I was 14 when Supergrass released ‘I Should Coco’, the perfect age to be taken in by big, brash record company marketing campaigns. I was a sucker for the flares, the side-burns and the fact that they looked like a family of monkeys. But as I began to listen to the album I became aware of something much deeper going on beneath the shiny veneer. It felt like an innate understanding of rock music and a songwriting maturity way beyond their years. Gaz Coombes was probably the first rock star of my era that I aspired to emulate.
I particularly remember ‘Caught by the Fuzz’ being highly compelling for me around this age as it is a song about a 16 year old Coombes being caught with some weed and getting in trouble with the police – I imagine that would have embodied one of my worst fears around this time.
I’ve chosen ‘Sofa (of my lethargy)’ because of it’s downright, dreamy beauty but also because it reminds me of late summer afternoons watching the sun go down over the horizon of the English Channel.
Tom – Drawn to the Deep End – Gene

This provided me with the soundtrack to my first year at Uni and also opened up a whole plethora of new music to listen to through the people I met that year. A group of us used to huddle in a small, dank halls-of-residents style room and let this album wash all over our brains. I think nearly every mix tape I’ve made since has featured Gene in some way or another, more often that not with songs off this album.

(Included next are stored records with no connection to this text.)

(** X6. Over any series of runs of the effect, whatever each is given, the
    calls of [events.show] and [events.hide] take turns: [events.show] is
    called only while the instance is not marked shown, [events.hide] only
    while it is, so neither is ever called twice in a row; and at the end
    the shown map marks the instance exactly when the last of these calls
    was [events.show] (or, with no call at all, when it was marked before). *)
Theorem show_and_hide_take_turns
    (id : nat) (cleanup : option Disposer) (rs : list Render) (w : World) :
  alternates (marked (showStateMap w !! id)) (log_of (lifecycle id cleanup rs) w)
  ∧ marked (showStateMap (world_of (lifecycle id cleanup rs) w) !! id)
    = shown_after (marked (showStateMap w !! id))
        (log_of (lifecycle id cleanup rs) w).
Proof.
  revert cleanup w. induction rs as [|r rs IH]; intros cleanup w.
  - cbn. auto.
  - unfold log_of, world_of in *. rewrite lifecycle_cons. cbn zeta.
    destruct (visibilityEffect_alternates id (render_refs r) (render_props r)
                (render_show r) w) as [Halt Hmark].
    specialize (IH (autoUpdateCleanerMap
                      (world_of (visibilityEffect id (render_refs r)
                         (render_props r) (render_show r)) w) !! id)
                   (world_of (visibilityEffect id (render_refs r)
                      (render_props r) (render_show r)) w)).
    unfold log_of, world_of in *.
    destruct (lifecycle id _ rs _) as [[o w2] t2]. cbn [fst snd] in *.
    destruct IH as [IHalt IHmark]. rewrite Hmark in IHalt, IHmark.
    rewrite shown_after_app.
    rewrite (proj2 (cleanup_log_neutral cleanup _ _)).
    split; [|exact IHmark].
    apply alternates_app.
    + apply (proj1 (cleanup_log_neutral cleanup _ _)). exact Halt.
    + rewrite (proj2 (cleanup_log_neutral cleanup _ _)). exact IHalt.
Qed.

Before I started writing this I never knew this album was released on Valentines Day in 1997. I never knew also that when it came out it received a pretty poor reception and they were dropped from their label only 3 years later. Originally two music journalists were so excited about this band that they quit their jobs, started a label and helped Gene get their first EP out there. Martin Rossiter’s vocals & guitar on this album are often breathtaking. I point you to the heart wrenching “NOOOOO” in Speak to me Someone, and the distortion kicking in on We Could Be Kings after the line “The shell’s must break so… “. Brilliant. The transition from We Could Be Kings to the next track Why I was born is also a highlight.
Other highlights include the New Amusements (1) and Sub Rosa (12) having a similar sound – Sub Rosa almost being a part 2 to the first song. This is something we did on ‘I am the Tide’ – with 1995 born out of Greatest Story. You can hear the pain, emotion and sometime angers in lead singer Rossiter’s voice with lines such as “It’s time to tell my friends I love them” from We Could Be Kings and “You’re the only one who’ll have me” from Save Me I’m Yours.
Save me I’m yours from a John Peel Session in the late 90′s
Dan – ‘Exit Planet Dust’ – The Chemical Brothers

This album basically reinvented electronic music, and made it popular with the indie crowd for the first time. On its release in the mid nineties, as the acid house explosion was beginning to die out, it was far more important than Oasis or Blur, because it was something entirely new that held appeal right across the board – big fat beats and samples from Kraftwerk and the Beastie Boys for the dancing crowd, Dylan references and Beth Orton vocals for the folk heads, Tim Burgess and heavy guitar samples for those who liked to rock. It also sounds as fresh today as it did then – the production quality is so high and so organic that it hasn’t aged in the same way as other electronic music from the same period. Most importantly of all, it pushed syncopated beats, marking a break with the monotonous 4/4 that characterised the majority of techno music at the time.
The first time I heard this album, it blew my mind. Having grown up on a diet of folk and rock, I had never heard anything like it, and it opened up a whole new musical world to me that I happily dived into. It was the start of a love affair with dance music that drove me to the nightclubs of Brighton and London almost every weekend of my 20s, into ecstasy, DJing and music production, and – for better or worse – shaped the man I’ve turned into. I defy anyone to put this album on at a decent volume and not get at least 90% pumped before the end of the second track. Definitely not one to listen to if you’re attempting to give up raving!